Sunday, November 20, 2011

Memory

I have prided myself on my memory throughout much of my life. It seems to be getting a lot harder to remember anything of substance these days. Sometimes, in my tired moments, circuts spark and memories flood in, like a river Dam that bursts from a few tiny cracks.

Perhaps I'm just getting older or am I aging myself? In the midst of this remembering it's hard to say. Indeed it is hard to truly have a grasp at any point in one's life as to where one trully is. Only a supreme measurement and omniscient view could grasp with true accuracy the "place" on is at in life. Am I better or am I worse? Am I farther or closer? And to what goal anyways?

Most of us have settled in about my age, having created a measurement of ourselves based on our own memories of what is past. Based on what we can remember, we will place a marker as to how far we have come. Based on what we remember, we set a goal for what we hope to be. This is still lacking. Our memories are few and fleeting, liquid and fragile.

What's worse? Most of us can not remember a memory without any bad. The good can be abundant but is still mixed with sorrow, pain, loss, pride, lust, destruction, and sin.

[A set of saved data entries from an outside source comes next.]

(* ===== verification/Events.v ===== *)
(** * Events: the messages of the services and their JSON
    ([PubSubEvent] of [packages/redis-conn/src/adapter.rs]; [QueueEntry] and
    [SeatLockMessage] of the gateway and the lock server)

    The encoders and decoders are those serde derives for the types: an object with a
    field per struct field, an [event] field for the variant of an internally tagged
    enum, unknown fields ignored, a missing or repeated field an error, and a struct also
    readable from an array of its fields. *)

From S2P Require Import Prelude Text RedisMem.

#[local] Open Scope string_scope.

(** ** Decoders *)

Definition de_i32 (j : json) : option Z := match j with JNum n => i32_checked n | _ => None end.
Definition de_i64 (j : json) : option Z :=
  match j with JNum n => if (- 2 ^ 63 <=? n)%Z && (n <? 2 ^ 63)%Z then Some n else None | _ => None end.
Definition de_bool (j : json) : option bool := match j with JBool b => Some b | _ => None end.
Definition de_str (j : json) : option string := match j with JStr s => Some s | _ => None end.
Definition de_vec {A} (de : json → option A) (j : json) : option (list A) :=
  match j with JArr l => mapM de l | _ => None end.

(** The value of a field of an object: exactly one. *)
Definition field (k : string) (l : list (string * json)) : option json :=
  match filter (λ kv, kv.1 = k) l with [(_, v)] => Some v | _ => None end.

(** The fields of a struct, in order, from an object or from an array. *)
Definition struct_fields (names : list string) (j : json) : option (list json) :=
  match j with
  | JObj l => mapM (λ k, field k l) names
  | JArr l => if bool_decide (length l = length names) then Some l else None
  | _ => None
  end.

(** ** The delayed-queue entry *)

Record queue_item := QueueEntry { q_seat_id : Z; q_schedule_id : Z; q_user_id : Z }.

Definition de_queue_entry (j : json) : option queue_item :=
  fs ← struct_fields ["seat_id"; "schedule_id"; "user_id"] j;
  match fs with
  | [a; b; c] => a ← de_i32 a; b ← de_i32 b; c ← de_i32 c; Some (QueueEntry a b c)
  | _ => None
  end.

(** ** The message of the locking queue *)

Record seat_lock_message := SeatLockMessage {
  m_action : string; m_user_id : Z; m_showtime_id : Z; m_seat_ids : list Z; m_timestamp : Z
}.

Definition default_action : string := "lock".

Definition seat_lock_message_json (m : seat_lock_message) : json :=
  JObj [("action", JStr (m_action m)); ("user_id", JNum (m_user_id m)); ("showtime_id", JNum (m_showtime_id m));
        ("seat_ids", JArr (map JNum (m_seat_ids m))); ("timestamp", JNum (m_timestamp m))].

(** [#[serde(default = "default_action")]] on the first field: in an object it may be
    missing. *)
Definition de_seat_lock_message (j : json) : option seat_lock_message :=
  let read (action : string) (fs : list json) :=
    match fs with
    | [u; s; l; t] =>
        u ← de_i32 u; s ← de_i32 s; l ← de_vec de_i32 l; t ← de_i64 t; Some (SeatLockMessage action u s l t)
    | _ => None
    end in
  match j with
  | JObj l =>
      action ← (match filter (λ kv, kv.1 = "action") l with
                | [] => Some default_action
                | [(_, v)] => de_str v
                | _ => None
                end);
      fs ← mapM (λ k, field k l) ["user_id"; "showtime_id"; "seat_ids"; "timestamp"];
      read action fs
  | JArr (a :: fs) => action ← de_str a; read action fs
  | _ => None
  end.

(** ** Pub/Sub events *)

Inductive pubsub_event :=
  | Register (user_id : Z) (socket_id : string)
  | Disconnect (user_id : Z) (socket_id : string)
  | SeatLocked (user_id showtime_id seat_id : Z)
  | SeatUnlocked (user_id showtime_id seat_id : Z)
  | LockSlotsResponse (user_id showtime_id : Z) (success : bool) (locked_seat_ids failed_seat_ids : list Z)
  | PaymentConfirmed (user_id showtime_id : Z) (seat_ids : list Z)
  | PaymentTimeout (showtime_id : Z) (seat_ids : list Z)
  | ScheduleOpened (schedule_id : Z)
  | ScheduleClosed (schedule_id : Z).

(** The tag of a variant, and its fields. *)
Definition event_tag (e : pubsub_event) : string :=
  match e with
  | Register _ _ => "Register" | Disconnect _ _ => "Disconnect"
  | SeatLocked _ _ _ => "SeatLocked" | SeatUnlocked _ _ _ => "SeatUnlocked"
  | LockSlotsResponse _ _ _ _ _ => "LockSlotsResponse" | PaymentConfirmed _ _ _ => "PaymentConfirmed"
  | PaymentTimeout _ _ => "PaymentTimeout" | ScheduleOpened _ => "ScheduleOpened" | ScheduleClosed _ => "ScheduleClosed"
  end.

Definition event_fields (e : pubsub_event) : list (string * json) :=
  match e with
  | Register u s | Disconnect u s => [("user_id", JNum u); ("socket_id", JStr s)]
  | SeatLocked u s t | SeatUnlocked u s t => [("user_id", JNum u); ("showtime_id", JNum s); ("seat_id", JNum t)]
  | LockSlotsResponse u s ok l f =>
      [("user_id", JNum u); ("showtime_id", JNum s); ("success", JBool ok);
       ("locked_seat_ids", JArr (map JNum l)); ("failed_seat_ids", JArr (map JNum f))]
  | PaymentConfirmed u s l => [("user_id", JNum u); ("showtime_id", JNum s); ("seat_ids", JArr (map JNum l))]
  | PaymentTimeout s l => [("showtime_id", JNum s); ("seat_ids", JArr (map JNum l))]
  | ScheduleOpened s | ScheduleClosed s => [("schedule_id", JNum s)]
  end.

Definition event_json (e : pubsub_event) : json := JObj (("event", JStr (event_tag e)) :: event_fields e).

(** The field names of a variant. *)
Definition tag_fields (tag : string) : option (list string) :=
  if bool_decide (tag ∈ ["Register"; "Disconnect"]) then Some ["user_id"; "socket_id"]
  else if bool_decide (tag ∈ ["SeatLocked"; "SeatUnlocked"]) then Some ["user_id"; "showtime_id"; "seat_id"]
  else if bool_decide (tag = "LockSlotsResponse")
    then Some ["user_id"; "showtime_id"; "success"; "locked_seat_ids"; "failed_seat_ids"]
  else if bool_decide (tag = "PaymentConfirmed") then Some ["user_id"; "showtime_id"; "seat_ids"]
  else if bool_decide (tag = "PaymentTimeout") then Some ["showtime_id"; "seat_ids"]
  else if bool_decide (tag ∈ ["ScheduleOpened"; "ScheduleClosed"]) then Some ["schedule_id"]
  else None.

Definition de_variant (tag : string) (fs : list json) : option pubsub_event :=
  match fs with
  | [a; b] =>
      if bool_decide (tag = "PaymentTimeout") then s ← de_i32 a; l ← de_vec de_i32 b; Some (PaymentTimeout s l)
      else u ← de_i32 a; s ← de_str b;
           Some (if bool_decide (tag = "Register") then Register u s else Disconnect u s)
  | [a; b; c] =>
      u ← de_i32 a; s ← de_i32 b;
      if bool_decide (tag = "PaymentConfirmed") then l ← de_vec de_i32 c; Some (PaymentConfirmed u s l)
      else t ← de_i32 c; Some (if bool_decide (tag = "SeatLocked") then SeatLocked u s t else SeatUnlocked u s t)
  | [a; b; c; d; e] =>
      u ← de_i32 a; s ← de_i32 b; ok ← de_bool c; l ← de_vec de_i32 d; f ← de_vec de_i32 e;
      Some (LockSlotsResponse u s ok l f)
  | [a] => s ← de_i32 a; Some (if bool_decide (tag = "ScheduleOpened") then ScheduleOpened s else ScheduleClosed s)
  | _ => None
  end.

(** The tag and the rest: an object has one [event] field, an array starts with the
    tag. *)
Definition de_event (j : json) : option pubsub_event :=
  match j with
  | JObj l =>
      tag ← field "event" l; tag ← de_str tag; names ← tag_fields tag;
      fs ← mapM (λ k, field k l) names; de_variant tag fs
  | JArr (t :: l) =>
      tag ← de_str t; names ← tag_fields tag;
      if bool_decide (length l = length names) then de_variant tag l else None
  | _ => None
  end.

(** ** Round trips *)

Definition event_ok (e : pubsub_event) : bool :=
  match e with
  | Register u _ | Disconnect u _ => in_i32 u
  | SeatLocked u s t | SeatUnlocked u s t => in_i32 u && in_i32 s && in_i32 t
  | LockSlotsResponse u s _ l f => in_i32 u && in_i32 s && forallb in_i32 l && forallb in_i32 f
  | PaymentConfirmed u s l => in_i32 u && in_i32 s && forallb in_i32 l
  | PaymentTimeout s l => in_i32 s && forallb in_i32 l
  | ScheduleOpened s | ScheduleClosed s => in_i32 s
  end.

Lemma de_i32_num z : in_i32 z = true → de_i32 (JNum z) = Some z.
Proof. intros H. unfold de_i32, i32_checked. by rewrite H. Qed.

Lemma de_vec_nums l : forallb in_i32 l = true → de_vec de_i32 (JArr (map JNum l)) = Some l.
Proof.
  intros H. cbn [de_vec]. induction l as [|z l IH]; [done|].
  apply andb_true_iff in H as [Hz Hl]. cbn [map mapM]. rewrite de_i32_num, IH by done. done.
Qed.

Lemma json_ok_i64 d z : (- 2 ^ 63 <=? z)%Z && (z <? 2 ^ 63)%Z = true → json_ok_at d (JNum z) = true.
Proof.
  intros [H1%Z.leb_le H2%Z.ltb_lt]%andb_true_iff. destruct d; cbn [json_ok_at];
    by rewrite (proj2 (Z.leb_le _ _)), (proj2 (Z.ltb_lt _ _)) by lia.
Qed.

Lemma json_ok_num d z : in_i32 z = true → json_ok_at d (JNum z) = true.
Proof.
  rewrite in_i32_true. unfold i32_min, i32_max. intros Hz. apply json_ok_i64.
  by rewrite (proj2 (Z.leb_le _ _)), (proj2 (Z.ltb_lt _ _)) by lia.
Qed.

Lemma json_ok_nums d l : forallb in_i32 l = true → json_ok_at (S d) (JArr (map JNum l)) = true.
Proof.
  intros H. cbn [json_ok_at]. induction l as [|z l IH]; [done|]. apply andb_true_iff in H as [Hz Hl].
  cbn [map forallb]. by rewrite IH, json_ok_num by done.
Qed.

(** An object of distinct keys, one level deep in what [json_ok_at] has left. *)
Lemma json_ok_obj d l :
  bool_decide (NoDup (map fst l)) = true → Forall (λ kv, json_ok_at d kv.2 = true) l →
  json_ok_at (S d) (JObj l) = true.
Proof.
  intros Hn Hl. cbn [json_ok_at]. rewrite Hn. cbn [andb]. rewrite forallb_forall. intros x Hx.
  rewrite Forall_forall in Hl. apply Hl. by apply list_elem_of_In.
Qed.

Ltac json_ok_leaves :=
  apply json_ok_obj;
  [vm_compute; reflexivity
  |repeat first [apply List.Forall_nil | apply List.Forall_cons];
   cbn [snd]; solve [reflexivity | by apply json_ok_num | by apply json_ok_nums | by apply json_ok_i64]].

Ltac split_ok H := rewrite ?andb_true_iff in H; destruct_and? H.

Lemma de_event_json e : event_ok e = true → de_event (event_json e) = Some e.
Proof.
  intros H. destruct e; cbn [event_ok] in H; split_ok H; cbv -[de_i32 de_vec map];
    rewrite ?de_i32_num, ?de_vec_nums by done; reflexivity.
Qed.

Lemma event_json_ok e : event_ok e = true → json_ok (event_json e) = true.
Proof.
  intros H. unfold json_ok.
  destruct e; cbn [event_ok] in H; split_ok H; unfold event_json; cbn [event_tag event_fields]; json_ok_leaves.
Qed.

Section json_text.
Context {HJ : JsonText}.

(** [serde_json::to_string(&event)] and [from_str]. *)
Definition event_text (e : pubsub_event) : string := json_print (event_json e).
Definition parse_event (s : string) : option pubsub_event := json_parse s ≫= de_event.
Definition parse_queue_entry (s : string) : option queue_item := json_parse s ≫= de_queue_entry.
Definition parse_seat_lock_message (s : string) : option seat_lock_message := json_parse s ≫= de_seat_lock_message.

Lemma parse_event_text e : event_ok e = true → parse_event (event_text e) = Some e.
Proof.
  intros H. unfold parse_event, event_text. rewrite json_parse_print by by apply event_json_ok.
  by apply de_event_json.
Qed.

Definition message_ok (m : seat_lock_message) : bool :=
  in_i32 (m_user_id m) && in_i32 (m_showtime_id m) && forallb in_i32 (m_seat_ids m) &&
  ((- 2 ^ 63 <=? m_timestamp m) && (m_timestamp m <? 2 ^ 63))%Z.

Lemma parse_message_text m :
  message_ok m = true → parse_seat_lock_message (json_print (seat_lock_message_json m)) = Some m.
Proof.
  unfold message_ok. intros H. split_ok H. destruct m as [a u s l t]; cbn [m_user_id m_showtime_id m_seat_ids m_timestamp] in *.
  unfold parse_seat_lock_message. rewrite json_parse_print.
  - cbv -[de_i32 de_vec map de_i64]. rewrite ?de_i32_num, ?de_vec_nums by done.
    unfold de_i64. by repeat match goal with H : _ = true |- _ => rewrite H; clear H end.
  - unfold json_ok, seat_lock_message_json. cbn [m_action m_user_id m_showtime_id m_seat_ids m_timestamp].
    assert ((- 2 ^ 63 <=? t)%Z && (t <? 2 ^ 63)%Z = true) by (by apply andb_true_iff). json_ok_leaves.
Qed.

(** C39: what the services send is what they read.  Every Pub/Sub event and every
    message of the locking queue whose ids are [i32] values decodes, from its JSON
    text, to itself. *)
Theorem messages_round_trip e m :
  event_ok e = true → message_ok m = true →
  parse_event (event_text e) = Some e ∧
  parse_seat_lock_message (json_print (seat_lock_message_json m)) = Some m.
Proof. intros He Hm. split; [by apply parse_event_text|by apply parse_message_text]. Qed.
End json_text.

Lemma messages_round_trip_witness :
  let e := LockSlotsResponse 7 3 false [4; -5] [6] in
  let m := SeatLockMessage "unlock" 7 3 [4; 5] 1700000000 in
  parse_event (HJ := mem_json) (event_text e) = Some e ∧
  parse_seat_lock_message (HJ := mem_json) (json_print (seat_lock_message_json m)) = Some m.
Proof. refine (messages_round_trip (HJ := mem_json) _ _ _ _); vm_compute; reflexivity. Defined.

So when I am remembering, I wonder of the place where it was only good. I remember the story written of a perfectly good world, before the memory of all but three. It was related to us by the only One with a perfect memory and to men who needed to know how far we have fallen, not grown. This memory of mankind's fall from goodness, described in Genesis, continues to hearld the truth of depravity like a beacon of light on top the highest mountain, shining into the darkest abyss of the ocean.

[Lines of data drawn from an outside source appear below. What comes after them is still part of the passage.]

(** A task of an actor: its reply is there, the older replies stay, the channels are as
    they were. *)
Lemma run_task_replies key x g :
  g_heap (run_task key x g).2 = g_heap g ∧
  is_Some (g_replies (run_task key x g).2 !! task_response x) ∧
  (∀ k, is_Some (g_replies g !! k) → is_Some (g_replies (run_task key x g).2 !! k)).
Proof.
  assert (∀ A (m : St (gateway D) A) k (r : A → reply), keeps (frame (g_heap g) (g_replies g)) m →
    let g' := ((a ← m; st_modify (set_reply k (r a))) g).2 in
    g_heap g' = g_heap g ∧ is_Some (g_replies g' !! k) ∧ (∀ k', is_Some (g_replies g !! k') → is_Some (g_replies g' !! k'))) as H.
  { intros A m k r Hm. destruct (Hm g (conj eq_refl eq_refl)) as [Hh Hr]. unfold mbind, St_bind.
    destruct (m g) as [a g1]. simpl in *. rewrite Hh, Hr. split_and!; [done|by rewrite lookup_insert_eq|].
    intros k' Hk'. destruct (decide (k' = k)) as [->|]; [by rewrite lookup_insert_eq|by rewrite lookup_insert_ne]. }
  destruct x as [u l k|u l k]; simpl; apply H; unfold acquire_and_publish, cancel_committed; keeps_tac.
Qed.

Lemma actor_task_cons p key a x xs g :
  g_heap g !! p = Some (Show key a (x :: xs)) →
  let g' := (actor_task p g).2 in
  g_heap g' !! p = Some (Show key a xs) ∧ is_Some (g_replies g' !! task_response x) ∧
  (∀ k, is_Some (g_replies g !! k) → is_Some (g_replies g' !! k)).
Proof.
  intros Hp g'. subst g'. unfold actor_task. rewrite Hp.
  destruct (run_task_replies key x (set_heap <[p:=Show key a xs]> g)) as (-> & H & H'). split_and!; [|done|exact H'].
  simpl. apply list_lookup_insert_eq. by eapply lookup_lt_Some.
Qed.

Lemma serve_replies p n g k : is_Some (g_replies g !! k) → is_Some (g_replies (serve p n g).2 !! k).
Proof.
  revert g. induction n as [|n IH]; intros g Hk; [done|]. simpl. unfold mbind, St_bind.
  assert (is_Some (g_replies (actor_task p g).2 !! k)) as H.
  { destruct (g_heap g !! p) as [[key a [|x xs]]|] eqn:E; [|by apply (proj2 (proj2 (actor_task_cons p key a x xs g E)))|];
      unfold actor_task; by rewrite E. }
  destruct (actor_task p g) as [[] g']. by apply IH.
Qed.

(** A queued task is answered after as many turns of its actor as there are tasks up to
    it. *)
Lemma serve_answers p n g key a q i x :
  g_heap g !! p = Some (Show key a q) → q !! i = Some x → (i < n)%nat →
  is_Some (g_replies (serve p n g).2 !! task_response x).
Proof.
  revert g q i. induction n as [|n IH]; intros g q i Hp Hi Hn; [lia|]. simpl. unfold mbind, St_bind.
  destruct q as [|y q]; [done|]. destruct (actor_task_cons p key a y q g Hp) as (H1 & H2 & H3).
  destruct (actor_task p g) as [[] g']. simpl in *. destruct i as [|i]; simplify_eq/=.
  - by apply serve_replies.
  - apply (IH g' q i); [done..|lia].
Qed.

Lemma try_send_true p x g g' :
  try_send p x g = (true, g') →
  ∃ key a q, g_heap g' !! p = Some (Show key a (q ++ [x])) ∧ (length q < SHOW_QUEUE_CAPACITY)%nat.
Proof.
  unfold try_send. destruct (g_heap g !! p) as [[key a q]|] eqn:Hp; [|done]. case_bool_decide; [|done].
  intros [= <-]. exists key, a, q. split; [|done]. apply list_lookup_insert_eq. by eapply lookup_lt_Some.
Qed.

(** The task of a request that waits is in the channel of its actor. *)
Lemma lock_begin_queued u s ids idxs total g pn g' :
  lock_begin u s ids idxs total g = (inl pn, g') →
  ∃ key a q i, g_heap g' !! pn_actor pn = Some (Show key a q) ∧ (i < SHOW_QUEUE_CAPACITY)%nat ∧
    q !! i = Some (TLock u (pn_admitted pn) (pn_response pn)).
Proof.
  unfold lock_begin. unfold mbind, St_bind. case_bool_decide; [done|].
  destruct (get_or_create_show_actor s total g) as [[p|e] g1]; [|done].
  destruct (lease_begin p g1) as [[|] g2]; [|done]. cbn [negb].
  destruct (register_all p (zip ids idxs) g2) as [[seats|e] g3].
  2:{ by destruct (lease_drop p g3). }
  destruct (admit_all p seats g3) as [[adm fl] g4]. case_bool_decide.
  { by destruct (lease_drop p g4). }
  destruct (oneshot g4) as [k g5]. destruct (try_send p (TLock u adm k) g5) as [[|] g6] eqn:Hs; cbn [negb].
  - apply try_send_true in Hs as (key & a & q & Hp & Hq). unfold mret, St_ret. intros [= <- <-]. simpl.
    exists key, a, (q ++ [TLock u adm k]), (length q). split_and!; [done..|]. by rewrite list_lookup_middle.
  - destruct (clear_admission s adm g6) as [? g7]. by destruct (lease_drop p g7).
Qed.
End answered.

(** ** The handlers *)

Section handlers.
Context {D : Type} `{!RedisServer D} {HS : SeatLock D} {HJ : JsonText} {HT : TokenDecoder}.
Implicit Types (g : gateway D).

(** The one-shot channels in use have been created. *)
Definition channels_created g : Prop :=
  channels (λ x, task_response x < g_next g)%nat (λ k _, k < g_next g)%nat (g_next g) g.

(** What a request alone gets. *)
Lemma lock_answer u s ids idxs total g :
  channels_created g →
  ∃ r, (lock u s ids idxs total g).1 = Some r ∧ match r with inl r => answers_for ids r | inr _ => True end.
Proof.
  intros Hg. unfold lock. unfold mbind at 1, St_bind at 1.
  pose proof (hoare_lock_begin _ _ _ u s ids idxs total g Hg) as Hb.
  destruct (lock_begin u s ids idxs total g) as [[pn|r] g1] eqn:E; simpl in Hb.
  2:{ exists r. split; [done|]. destruct r as [r|]; [by destruct Hb|done]. }
  destruct Hb as (Hk & Hp & Hc). apply lock_begin_queued in E as (key & a & q & i & Hq & Hi & Hx).
  set (n := g_next g) in *.
  set (Q := λ x, match x with TLock _ l k => k = n → l = pn_admitted pn | TCancel _ _ _ => True end).
  set (R := λ k r, match r with RLock r => k = n → answers_for (pn_admitted pn) r | RCancel _ => True end).
  assert (channels Q R (S n) g1) as Hc1.
  { eapply channels_weaken; [| |exact Hc].
    - intros x [Hx'| ->]; [|done]. destruct x; simpl in *; [|done]. lia.
    - intros k [] Hk'; simpl; [lia|done]. }
  assert (handled Q R) as Hh by (split; simpl; [intros u' l k r HQ Hr ->; by rewrite <-HQ|done]).
  assert (keeps (channels Q R (S n)) (serve (D:=D) (pn_actor pn) SHOW_QUEUE_CAPACITY)) as Hs.
  { generalize SHOW_QUEUE_CAPACITY. intros m. induction m as [|m IH]; simpl; [apply keeps_ret|].
    apply keeps_bind; [by apply keeps_actor_task|]. by intros []. }
  specialize (Hs g1 Hc1). pose proof (serve_answers _ _ _ _ _ _ _ _ Hq Hx Hi) as [y Hy]. cbn [task_response] in Hy.
  unfold mbind, St_bind. destruct (serve (pn_actor pn) SHOW_QUEUE_CAPACITY g1) as [[] g2]. cbn [fst snd] in Hs, Hy.
  destruct (hoare_lock_end Q R (S n) pn g2 Hs) as [Hr _].
  assert (is_Some (lock_end pn g2).1) as [r Hr'].
  { unfold lock_end, mbind, St_bind, st_get. rewrite Hy.
    destruct (clear_admission _ _ g2) as [[] g3]. by destruct (lease_drop _ g3) as [[] g4]. }
  destruct (lock_end pn g2) as [r' g3]. simpl in *. subst r'. exists (inl r). split; [done|].
  destruct (Hr r eq_refl) as (z & Hz & ->). unfold answers_for. simpl. rewrite <-Hp, app_assoc. f_equiv.
  destruct z as [z|]; [|done]. by apply Hz.
Qed.

(** Every lock request over HTTP gets an answer, and the answer accounts for it.
    With a gateway in any state, over any network, the handler answers with an error or
    with each requested seat listed once, and reports success exactly when a seat was
    locked. *)
Theorem lock_seats_answers auth secret s rq g :
  channels_created g →
  match (lock_seats auth secret s rq g).1 with
  | None => False
  | Some (inr e) => status e ∈ [400; 401]
  | Some (inl r) => lr_locked r ++ lr_failed r ≡ₚ rq_seat_ids rq ∧ (lr_success r = true ↔ lr_locked r ≠ [])
  end.
Proof.
  intros Hg. unfold lock_seats. destruct (authenticated_user auth secret) as [u|e] eqn:Ha.
  2:{ simpl. unfold authenticated_user in Ha. repeat case_match; simplify_eq/=; set_solver. }
  destruct (validate_seats _ _ _) as [e|] eqn:Hv.
  { simpl. unfold validate_seats in Hv. case_match; simplify_eq/=. set_solver. }
  destruct (lock_answer u s (rq_seat_ids rq) (rq_seat_indices rq) (rq_total_seat_count rq) g Hg) as (r & Hr & Hp).
  unfold mbind, St_bind. destruct (lock u s _ _ _ g) as [r' g']. simpl in Hr. subst r'. simpl.
  destruct r as [r|e]; simpl; [|set_solver]. split; [exact Hp|].
  case_bool_decide; simpl; split; done || intros; congruence.
Qed.

(** The bearer token [mock_token] is a valid session.  Whatever the secret and
    even when the decoder accepts no token at all, a request with it is served as a
    request of user 1. *)
Theorem mock_token_is_user_one secret s rq g :
  lock_seats (Some "Bearer mock_token"%string) secret s rq g =
    match validate_seats (rq_seat_ids rq) (rq_seat_indices rq) (rq_total_seat_count rq) with
    | Some e => (Some (inr e), g)
    | None =>
        let '(r, g') := lock 1 s (rq_seat_ids rq) (rq_seat_indices rq) (rq_total_seat_count rq) g in
        (match r with
         | None => None
         | Some (inr _) => Some (inr (ApiError 400 "Invalid show seat metadata"))
         | Some (inl r) =>
             Some (inl (LockResponse (negb (bool_decide (locked_seat_ids r = []))) (locked_seat_ids r) (failed_seat_ids r)))
         end, g')
    end.
Proof.
  unfold lock_seats, authenticated_user. simpl.
  destruct (validate_seats _ _ _); [done|]. unfold mbind, St_bind. by destruct (lock 1 s _ _ _ g).
Qed.
End handlers.

#[local] Existing Instance single_node_lock.
#[local] Instance no_tokens : TokenDecoder := {| decode_sub _ _ := None |}.

Definition two_seats : seat_request := SeatRequest [11; 12] [1; 2] 10.
Definition idle_gateway : gateway mem_redis := gateway_new true (mem_world 2 1000).

Lemma lock_seats_answers_witness :
  (lock_seats (Some "Bearer mock_token"%string) "secret" 7 two_seats idle_gateway).1 =
    Some (inl (LockResponse true [11; 12] [])) ∧
  match (lock_seats (Some "Bearer mock_token"%string) "secret" 7 two_seats idle_gateway).1 with
  | None => False
  | Some (inr e) => status e ∈ [400; 401]
  | Some (inl r) => lr_locked r ++ lr_failed r ≡ₚ rq_seat_ids two_seats ∧ (lr_success r = true ↔ lr_locked r ≠ [])
  end.
Proof.
  split; [vm_compute; reflexivity|].
  assert (channels_created idle_gateway) as Hg.
  { split; [|split]; [by intros p sh|apply map_Forall_empty|reflexivity]. }
  pose proof (lock_seats_answers (Some "Bearer mock_token"%string) "secret" 7 two_seats idle_gateway Hg) as H.
  exact H.
Defined.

With His memory, I must keep mine alive. Without it, my memory is dead and will decay to meaningless events and facts. I will not see or understand good. And what can I say will be the end, if I cannot see the beginning? He, who sees the beginning and the end, who sees all time as memory and plan at once, He must guide my ways and my memories.

Lest I be like Israel, forgetting the God who saved them, and worshiping the things he gave them.